• WHAT IS BEING ASKED
Quote exactly, and only, the lines of the material below from the line with "- rewrite H2." through the line with "replace (Z.to_nat (u32 (cons_e".

━━━━━━━━━━

Lemma with_trapframe_mem s i tf : mem (with_trapframe s i tf) = memset (mem s) tf 5 PGSIZE.
Proof. reflexivity. Qed.
Lemma with_trapframe_freelist s i tf : freelist (with_trapframe s i tf) = load64 (mem s) tf.
Proof. reflexivity. Qed.
Lemma with_trapframe_cur s i tf : cur (with_trapframe s i tf) = pushed (cur s).
Proof. reflexivity. Qed.
Lemma with_trapframe_locks s i tf :
  locks (with_trapframe s i tf) = <[L_proc i := hartid s]> (locks s).
Proof. reflexivity. Qed.
Lemma with_trapframe_misc s i tf :
  nextpid (with_trapframe s i tf) = i32 (nextpid s + 1) ∧ ticks (with_trapframe s i tf) = ticks s
  ∧ length (procs (with_trapframe s i tf)) = length (procs s).
Proof. split_and!; [reflexivity.. |]. apply length_alter. Qed.
Lemma with_trapframe_proc s i tf :
  (i < length (procs s))%nat →
  proc_at (with_trapframe s i tf) i
  = set_p_trapframe tf (set_p_state USED (set_p_pid (nextpid s) (proc_at s i))).
Proof. intros Hi. unfold with_trapframe. by rewrite proc_at_upd. Qed.
Lemma with_trapframe_others s i tf j : j ≠ i → proc_at (with_trapframe s i tf) j = proc_at s j.
Proof. intros Hj. unfold with_trapframe, proc_at. simpl. by rewrite list_lookup_alter_ne. Qed.

Lemma alloc_state_mem r f s : mem (alloc_state r f s) = memset (mem s) r 5 PGSIZE.
Proof. reflexivity. Qed.
Lemma alloc_state_freelist r f s : freelist (alloc_state r f s) = f.
Proof. reflexivity. Qed.
Lemma kmem_trapframe s i tf l : kmem_ok s (tf :: l) → kmem_ok (with_trapframe s i tf) l.
Proof.
  intros H. destruct (kalloc_pop_ok s tf l H) as [Hc Hd Hp]. split; [|done..].
  rewrite with_trapframe_mem, with_trapframe_freelist.
  by rewrite alloc_state_mem, alloc_state_freelist in Hc.
Qed.

Lemma allocproc_ok s l i :
  table_free s → locks s !! L_pid = None → locks s !! L_kmem = None →
  (i < length (procs s))%nat → (length (procs s) <= NPROC)%nat →
  kmem_ok s l → (6 <= length l)%nat →
  p_state (proc_at s i) = UNUSED → (∀ j, (j < i)%nat → p_state (proc_at s j) ≠ UNUSED) →
  ∃ s', allocproc s = Ok (Some i) s' ∧ allocated s l i s'.
Proof.
  intros Hs Hpid Hkm Hi Hlen Hf Hl Hu Hmin. destruct l as [|tf [|root l]]; simpl in Hl; try lia.
  rewrite (allocproc_start s i tf (root :: l)) by (done || lia).
  pose proof (kmem_trapframe s i tf _ Hf) as Hf'.
  pose proof (with_trapframe_proc s i tf Hi) as Hpt.
  pose proof (with_trapframe_mem s i tf) as Hmt. pose proof (with_trapframe_locks s i tf) as Hlt.
  destruct (with_trapframe_misc s i tf) as (Hnt & Htt & Hln).
  pose proof (with_trapframe_others s i tf) as Hot. pose proof (with_trapframe_cur s i tf) as Hct.
  pose proof (proj1 (Forall_cons_1 _ _ _ (km_pages _ _ Hf))) as Htf.
  generalize dependent (with_trapframe s i tf). intros t Hf' Hpt Hmt Hlt Hnt Htt Hln Hot Hct.
  destruct (alloc_rest_ok t i root l tf) as (s' & E & Hfr & Ho & Hat & ts & l' & Hpp & Ht & Hm).
  - rewrite Hct. destruct Hs as [[? ?] _]. simpl. lia.
  - split; [rewrite Hct; apply cpu_ok_pushed, Hs | by rewrite Hlt, lookup_insert_ne].
  - exact Hf'.
  - lia.
  - by rewrite Hln.
  - by rewrite Hpt.
  - exact Htf.
  - exists s'. split; [exact E|]. rewrite Hpt, Htt in Hat.
    assert (Hx : locks s' = locks t ∧ nextpid s' = nextpid t).
    { split; [apply (f_equal locks) in Hfr | apply (f_equal nextpid) in Hfr]; exact Hfr. }
    destruct Hx as [Hx1 Hx2]. split; rewrite ?Hat; [congruence | | congruence | reflexivity.. |].
    + intros j Hj. by rewrite Ho, Hot.
    + exists ts, l'. split; [by rewrite Hpp|]. split; [exact Ht|]. intros x Hx. rewrite Hm by (intros q Hq; apply Hx; by right).
      rewrite Hmt. apply memset_page_frame, Hx. by left.
Qed.
End alloc.

(** C30: allocproc() takes the first UNUSED slot, or fails and changes nothing if there
    is none. With six free pages it gives the process the next pid, a trapframe page
    of its own, and a well-formed page table of its own pages that maps the trampoline
    and the trapframe without PTE_U and nothing below them; it returns holding the
    lock of the process, touches no other process, and writes no memory but the pages
    it allocates. *)
Theorem allocproc_correct `{Image} s l :
  table_free s → locks s !! L_pid = None → locks s !! L_kmem = None →
  length (procs s) = NPROC → kmem_ok s l → (6 <= length l)%nat →
  (∃ i s', (i < NPROC)%nat ∧ p_state (proc_at s i) = UNUSED
     ∧ (∀ j, (j < i)%nat → p_state (proc_at s j) ≠ UNUSED)
     ∧ allocproc s = Ok (Some i) s' ∧ allocated s l i s')
  ∨ ((∀ j, (j < NPROC)%nat → p_state (proc_at s j) ≠ UNUSED) ∧ allocproc s = Ok None (settle s)).
Proof.
  intros Hs Hpid Hkm Hlen Hf Hl.
  destruct (least_index (λ i, p_state (proc_at s i) = UNUSED) NPROC) as [(i & Hi & Hu & Hmin)|Hno].
  - left. destruct (allocproc_ok s l i) as (s' & E & Ha);
      [exact Hs | exact Hpid | exact Hkm | lia | lia | exact Hf | exact Hl | exact Hu | exact Hmin |].
    exists i, s'. split_and!; [lia | exact Hu | exact Hmin | exact E | exact Ha].
  - right. split; [exact Hno|]. unfold allocproc.
    by rewrite (bind_Ok _ _ _ _ _ (alloc_scan_none s Hs Hno)).
Qed.

(** A process can be killed before it exists. kill(0) matches the pid of a free
    slot, marks that slot and reports success; allocproc() does not clear [killed], so
    the next process to be created is killed from birth. *)
Theorem killed_at_birth `{Image} s l :
  table_free s → locks s !! L_pid = None → locks s !! L_kmem = None →
  length (procs s) = NPROC → kmem_ok s l → (6 <= length l)%nat →
  (∀ i, (i < NPROC)%nat → p_pid (proc_at s i) = 0 ↔ p_state (proc_at s i) = UNUSED) →
  (∃ i, (i < NPROC)%nat ∧ p_state (proc_at s i) = UNUSED) →
  ∃ s1 i s2, kkill 0 s = Ok 0 s1 ∧ allocproc s1 = Ok (Some i) s2
    ∧ p_state (proc_at s2 i) = USED ∧ p_killed (proc_at s2 i) = 1.
Proof.
  intros Hs Hpid Hkm Hlen Hf Hl Hz (i0 & Hi0 & Hu0).
  destruct (least_index (λ i, p_state (proc_at s i) = UNUSED) NPROC) as [(i & Hi & Hu & Hmin)|Hno];
    [|by destruct (Hno i0)].
  assert (E1 : kkill 0 s = Ok 0 (upd_proc i killed_proc (settle s))).
  { apply kkill_hit; [exact Hs | exact Hi | by apply Hz |]. intros j Hj Hp.
    apply (Hmin j Hj), Hz; [lia | exact Hp]. }
  set (s1 := upd_proc i killed_proc (settle s)) in E1.
  assert (Hp1 : proc_at s1 i = killed_proc (proc_at s i)) by (unfold s1; rewrite proc_at_upd by (simpl; lia); reflexivity).
  assert (Ho1 : ∀ j, j ≠ i → proc_at s1 j = proc_at s j).
  { intros j Hj. unfold s1, proc_at. simpl. by rewrite list_lookup_alter_ne. }
  assert (Hk : p_state (proc_at s1 i) = UNUSED ∧ p_killed (proc_at s1 i) = 1).
  { rewrite Hp1. unfold killed_proc. simpl. rewrite Hu. simpl. done. }
  destruct (allocproc_ok s1 l i) as (s2 & E2 & Ha).
  - apply table_free_upd, Hs.
  - exact Hpid.
  - exact Hkm.
  - unfold s1. simpl. rewrite length_alter. lia.
  - unfold s1. simpl. rewrite length_alter. lia.
  - destruct Hf as [Hc Hd Hp]. split; [exact Hc | exact Hd | exact Hp].
  - exact Hl.
  - apply Hk.
  - intros j Hj. rewrite Ho1 by lia. by apply Hmin.
  - exists s1, i, s2. split_and!; [exact E1 | exact E2 | apply Ha |]. rewrite (al_killed _ _ _ _ Ha). apply Hk.
Qed.

(** ** Concrete runs: two processes and six free pages. *)

#[local] Existing Instance sample_image.

Definition six_pages : list Z := (λ i, KERNBASE + (40 + Z.of_nat i) * PGSIZE) <$> seq 0 6.
Definition demo_kernel : kernel :=
  set_mem (foldr (λ p m, store64 m p (p + PGSIZE)) (λ _, 0) (take 5 six_pages))
    (set_freelist (KERNBASE + 40 * PGSIZE) (demo (Some 0%nat) RUNNING SLEEPING)).

Lemma demo_kernel_pages : kmem_ok demo_kernel six_pages.
Proof.
  split; [vm_compute; intuition | by apply (bool_decide_unpack _); vm_compute |].
  unfold six_pages. rewrite Forall_fmap, Forall_forall. intros i Hi%elem_of_seq.
  unfold page_ok. simpl. change PGSIZE with 4096. change KERNBASE with 2147483648.
  change PHYSTOP with 2281701376. split; [|lia].
  replace (2147483648 + (40 + Z.of_nat i) * 4096) with ((524288 + 40 + Z.of_nat i) * 4096) by lia.
  apply Z_mod_mult.
Qed.

Lemma allocproc_correct_witness :
  (∃ i s', (i < NPROC)%nat ∧ p_state (proc_at demo_kernel i) = UNUSED
     ∧ (∀ j, (j < i)%nat → p_state (proc_at demo_kernel j) ≠ UNUSED)
     ∧ allocproc demo_kernel = Ok (Some i) s' ∧ allocated demo_kernel six_pages i s')
  ∨ ((∀ j, (j < NPROC)%nat → p_state (proc_at demo_kernel j) ≠ UNUSED)
     ∧ allocproc demo_kernel = Ok None (settle demo_kernel)).
Proof.
  apply (allocproc_correct demo_kernel six_pages);
    [apply demo_free | reflexivity | reflexivity | reflexivity | apply demo_kernel_pages | simpl; lia].
Defined.

Lemma killed_at_birth_witness :
  ∃ s1 i s2, kkill 0 demo_kernel = Ok 0 s1 ∧ allocproc s1 = Ok (Some i) s2
    ∧ p_state (proc_at s2 i) = USED ∧ p_killed (proc_at s2 i) = 1.
Proof.
  apply (killed_at_birth demo_kernel six_pages);
    [apply demo_free | reflexivity | reflexivity | reflexivity | apply demo_kernel_pages | simpl; lia | |].
  - intros [|[|i]] Hi; [split; discriminate.. |].
    assert (E : proc_at demo_kernel (S (S i)) = null_proc); [|by rewrite E].
    change (default null_proc (replicate 62 null_proc !! i) = null_proc).
    destruct (_ !! i) as [q|] eqn:Eq; [by apply lookup_replicate in Eq as [-> _] | reflexivity].
  - exists 2%nat. split; [by apply Nat.ltb_lt | reflexivity].
Defined.
Lemma cons_commit_ok c ch :
  cons_ok c → u32 (cons_e c - cons_r c) < INPUT_BUF_SIZE → 0 <= ch < 2 ^ 8 →
  let c' := set_cons_w (cons_e (cons_put ch c)) (cons_put ch c) in
  cons_ok c' ∧ view c' = (lines c ++ editing c ++ [ch], []).
Proof.
  intros Hc Hlt Hch. pose proof (cons_put_ok c ch Hc Hlt Hch) as H.
  set (c1 := cons_put ch c) in *. cbv zeta in *. destruct H as (H1 & H2 & H3 & H4 & H5 & H6 & H7 & H8). clearbody c1.
  pose proof (cons_span c Hc) as Hsp. destruct Hc as [Hb Hr Hw He Hs Hl].
  assert (Hz : u32 (cons_e c1 - cons_e c1) = 0) by (by rewrite Z.sub_diag).
  assert (Hed : editing (set_cons_w (cons_e c1) c1) = []) by (unfold editing; simpl; by rewrite Hz).
  split.
  - split; simpl; try done; [by rewrite H4 | by rewrite H5 | |].
    + rewrite Hz, H3. lia.
    + rewrite Hed. apply not_elem_of_nil.
  - unfold view. rewrite Hed, app_assoc, <- H1, <- (app_assoc (lines c1)), <- H2. f_equal.
    unfold lines, editing. simpl. rewrite H3, H8, H5, H6, Hsp.
    pose proof (u32_range (cons_w c - cons_r c)). pose proof (u32_range (cons_e c - cons_w c)).
    replace (Z.to_nat (u32 (cons_w c - cons_r c) + u32 (cons_e c - cons_w c) + 1))
      with (Z.to_nat (u32 (cons_w c - cons_r c)) + Z.to_nat (u32 (cons_e c - cons_w c) + 1))%nat by lia.
    rewrite ring_app. f_equal. apply (ring_start_mod _ IBS_pos IBS_div). unfold u32 in *. dlia.
Qed.

Lemma cons_append_ok c ch :
  cons_ok c → u32 (cons_e c - cons_r c) < INPUT_BUF_SIZE → 0 <= ch < 2 ^ 8 → ch ≠ 10 →
  cons_ok (cons_put ch c) ∧ view (cons_put ch c) = (lines c, editing c ++ [ch]).
Proof.
  intros Hc Hlt Hch Hnl. pose proof (cons_put_ok c ch Hc Hlt Hch) as H.
  set (c1 := cons_put ch c) in *. cbv zeta in *. destruct H as (H1 & H2 & H3 & H4 & H5 & H6 & H7 & H8). clearbody c1.
  pose proof (cons_span c Hc) as Hsp. destruct Hc as [Hb Hr Hw He Hs Hl]. split; [|unfold view; by rewrite H1, H2].
  split; rewrite ?H4, ?H5, ?H6; try done.
  - rewrite <- H6, H8, H6. lia.
  - rewrite H2. intros [Hi|Hi]%elem_of_app; [done|]. by apply list_elem_of_singleton in Hi.
Qed.

(** The last character of the line being edited. *)
Lemma editing_last c :
  cons_ok c → 0 < u32 (cons_e c - cons_w c) →
  default 0 (cons_buf c !! Z.to_nat (u32 (cons_e c - 1) mod INPUT_BUF_SIZE)) ≠ 10.
Proof.
  intros Hc Hn E. pose proof Hc as [Hb Hr Hw He Hs Hl]. apply Hl. unfold editing.
  replace (Z.to_nat (u32 (cons_e c - cons_w c))) with (Z.to_nat (u32 (cons_e c - cons_w c) - 1) + 1)%nat by lia.
  rewrite ring_app. apply elem_of_app. right. unfold ring. simpl. apply list_elem_of_singleton.
  rewrite <- E. do 2 f_equal. symmetry. etransitivity; [|apply (ring_index_mod _ IBS_pos IBS_div)].
  - reflexivity.
  - unfold u32, INPUT_BUF_SIZE in *. dlia.
Qed.

(** *** The handler, inside the critical section of the console *)

Record held (s0 s : kernel) : Prop := {
  he_print : printable s;
  he_cur : cur s = pushed (cur s0);
  he_hart : hartid s = hartid s0;
  he_locks : locks s = <[L_cons := hartid s0]> (locks s0);
  he_procs : length (procs s) = length (procs s0);
}.

Section handler.
Variable s0 : kernel.
Hypothesis Hs0 : printable s0.

Lemma held_noff s : held s0 s → 0 < c_noff (cur s) ∧ cpu_ok (cur s).
Proof.
  intros [_ Hc _ _ _]. rewrite Hc. destruct Hs0 as [Hok _ _]. split; [|by apply cpu_ok_pushed].
  destruct Hok. simpl. lia.
Qed.
Lemma held_sent l s s' : held s0 s → sent l s s' → held s0 s' ∧ cons s' = cons s.
Proof.
  intros H S. destruct (held_noff s H) as [Hn Hok].
  destruct (sent_inside _ _ _ S Hn Hok) as (A & B & D & E & F & G). destruct H as [H1 H2 H3 H4 H5].
  split; [|done]. split; [by eapply sent_printable | congruence..].
Qed.
Lemma held_upd_cons f s : held s0 s → held s0 (upd_cons f s).
Proof. intros [[] ? ? ? ?]. by split; [split|..]. Qed.

Lemma erase_ok s :
  held s0 s → ∃ s', erase s = Ok tt s' ∧ held s0 s' ∧ cons s' = shorter 1 (cons s).
Proof.
  intros H. unfold erase. kstep. set (t := upd_cons _ s).
  pose proof (held_upd_cons _ s H : held s0 t) as Ht.
  destruct (uartputc_sync_ok 8 t (he_print _ _ Ht)) as (t1 & E1 & S1).
  destruct (held_sent _ _ _ Ht S1) as [H1 C1].
  destruct (uartputc_sync_ok 32 t1 (he_print _ _ H1)) as (t2 & E2 & S2).
  destruct (held_sent _ _ _ H1 S2) as [H2 C2].
  destruct (uartputc_sync_ok 8 t2 (he_print _ _ H2)) as (t3 & E3 & S3).
  destruct (held_sent _ _ _ H2 S3) as [H3 C3].
  exists t3. unfold consputc. rewrite Z.eqb_refl, (bind_Ok _ _ _ _ _ E1), (bind_Ok _ _ _ _ _ E2).
  split; [exact E3|]. split; [done|]. by rewrite C3, C2, C1.
Qed.

Lemma shorter_shorter n m c : shorter n (shorter m c) = shorter (m + n) c.
Proof. unfold shorter, set_cons_e. simpl. f_equal. unfold u32. dlia. Qed.
Lemma shorter_0 c : 0 <= cons_e c < 2 ^ 32 → shorter 0 c = c.
Proof. intros H. unfold shorter. rewrite Z.sub_0_r, u32_small by done. by destruct c. Qed.

Lemma kill_line_ok n : ∀ s,
  held s0 s → cons_ok (cons s) → u32 (cons_e (cons s) - cons_w (cons s)) = Z.of_nat n →
  ∃ s', kill_line (S n) s = Ok tt s' ∧ held s0 s' ∧ cons s' = shorter (Z.of_nat n) (cons s).
Proof.
  induction n as [|n IH]; intros s H Hc Hn; cbn [kill_line]; kstep.
  - assert (E : cons_e (cons s) =? cons_w (cons s) = true).
    { destruct Hc as [_ ? ? ? ? ?]. unfold u32 in Hn. apply Z.eqb_eq. dlia. }
    rewrite E. simpl. exists s. split; [reflexivity|]. split; [done|]. by rewrite shorter_0 by apply Hc.
  - assert (E : cons_e (cons s) =? cons_w (cons s) = false).
    { apply Z.eqb_neq. intros Eq. rewrite Eq, Z.sub_diag in Hn. change (u32 0) with 0 in Hn. lia. }
    rewrite E. pose proof (editing_last _ Hc ltac:(lia)) as Hl. apply Z.eqb_neq in Hl. rewrite Hl. cbn [negb andb].
    destruct (erase_ok s H) as (s1 & E1 & H1 & C1). rewrite (bind_Ok _ _ _ _ _ E1).
    destruct (shorter_ok (cons s) 1 Hc ltac:(lia)) as [Hc1 _].
    destruct (IH s1) as (s' & E' & H' & C'); [done | by rewrite C1 | |].
    { rewrite C1. unfold shorter. simpl. destruct Hc. unfold u32 in *. dlia. }
    exists s'. split; [exact E'|]. split; [done|]. rewrite C', C1, shorter_shorter. f_equal. lia.
Qed.

Hypothesis Hfree : ∀ i, (i < NPROC)%nat → locks s0 !! L_proc i = None.
Hypothesis Hlen : (length (procs s0) <= NPROC)%nat.

Lemma held_wakeup ch s : held s0 s → ∃ s', wakeup ch s = Ok tt s' ∧ held s0 s' ∧ cons s' = cons s.
Proof.
  intros H. destruct (held_noff s H) as [Hn Hok]. pose proof H as [[Hp1 Hp2 Hp3] H2 H3 H4 H5].
  eexists. split; [apply wakeup_ok|].
  - split; [done|]. intros i Hi. rewrite H4, lookup_insert_ne by done. by apply Hfree.
  - by rewrite H5.
  - split; [|done]. split; simpl; [split; simpl; [by apply cpu_ok_settled | done | done] | | done | done |].
    + by rewrite settled_locked.
    + by rewrite length_imap.
Qed.

Definition typed (ch : Z) (c c' : cons_t) : Prop := cons_ok c' ∧ view c' = type_char ch (view c).

Lemma input_char_ok ch s :
  held s0 s → cons_ok (cons s) → 0 <= ch < 2 ^ 8 → ch ≠ C 80 → ch ≠ C 85 → ch ≠ C 72 → ch ≠ 127 →
  ∃ s', input_char ch s = Ok tt s' ∧ held s0 s' ∧ typed ch (cons s) (cons s').
Proof.
  intros H Hc Hch N1 N2 N3 N4. unfold input_char, typed, type_char. kstep.
  apply Z.eqb_neq in N1, N2, N3, N4. rewrite N1, N2, N3, N4. cbn [orb fst snd view].
  rewrite (cons_lengths (cons s)), <- (cons_span _ Hc).
  set (sp := u32 (cons_e (cons s) - cons_r (cons s))).
  destruct (ch =? 0) eqn:E0; [cbn [negb andb orb]; by exists s|].
  destruct (INPUT_BUF_SIZE <=? sp) eqn:Esp.
  { rewrite (proj2 (Z.ltb_ge _ _)) by lia. cbn [negb andb orb]. by exists s. }
  rewrite (proj2 (Z.ltb_lt _ _)) by lia. cbn [negb andb orb].
  set (c := if ch =? 13 then 10 else ch). assert (Hcr : 0 <= c < 2 ^ 8) by (unfold c; destruct (ch =? 13); lia).
  destruct (consputc_ok c s (he_print _ _ H)) as (s1 & E1 & S1); [unfold BACKSPACE; lia|].
  destruct (held_sent _ _ _ H S1) as [H1 C1]. rewrite (bind_Ok _ _ _ _ _ E1). ksteps.
  pose proof (held_upd_cons (cons_put c) s1 H1) as H2. set (s2 := upd_cons _ s1) in *.
  assert (C2 : cons s2 = cons_put c (cons s)) by (unfold s2; simpl; by rewrite C1).
  destruct (cons_put_ok (cons s) c Hc ltac:(fold sp; lia) Hcr) as (_ & _ & Hsp2 & _). fold sp in Hsp2.
  rewrite C2, Hsp2. destruct (_ || _ || _) eqn:Ecommit.
  - kstep. destruct (held_wakeup Ch_cons _ (held_upd_cons (λ c, set_cons_w (cons_e c) c) s2 H2)) as (s3 & E3 & H3 & C3).
    exists s3. split; [exact E3|]. split; [done|]. rewrite C3. unfold upd_cons. cbn [cons set_cons]. rewrite C2.
    destruct (cons_commit_ok (cons s) c Hc ltac:(fold sp; lia) Hcr). done.
  - exists s2. split; [reflexivity|]. split; [done|]. rewrite C2.
    apply cons_append_ok; [done | fold sp; lia | done |]. destruct (c =? 10) eqn:E; [done | lia].
Qed.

━━━━━━━━━━

• RESPONSE AREA
  - rewrite H2. intros [Hi|Hi]%elem_of_app; [done|]. by apply list_elem_of_singleton in Hi.
Qed.

(** The last character of the line being edited. *)
Lemma editing_last c :
  cons_ok c → 0 < u32 (cons_e c - cons_w c) →
  default 0 (cons_buf c !! Z.to_nat (u32 (cons_e c - 1) mod INPUT_BUF_SIZE)) ≠ 10.
Proof.
  intros Hc Hn E. pose proof Hc as [Hb Hr Hw He Hs Hl]. apply Hl. unfold editing.
  replace (Z.to_nat (u32 (cons_e c - cons_w c))) with (Z.to_nat (u32 (cons_e c - cons_w c) - 1) + 1)%nat by lia.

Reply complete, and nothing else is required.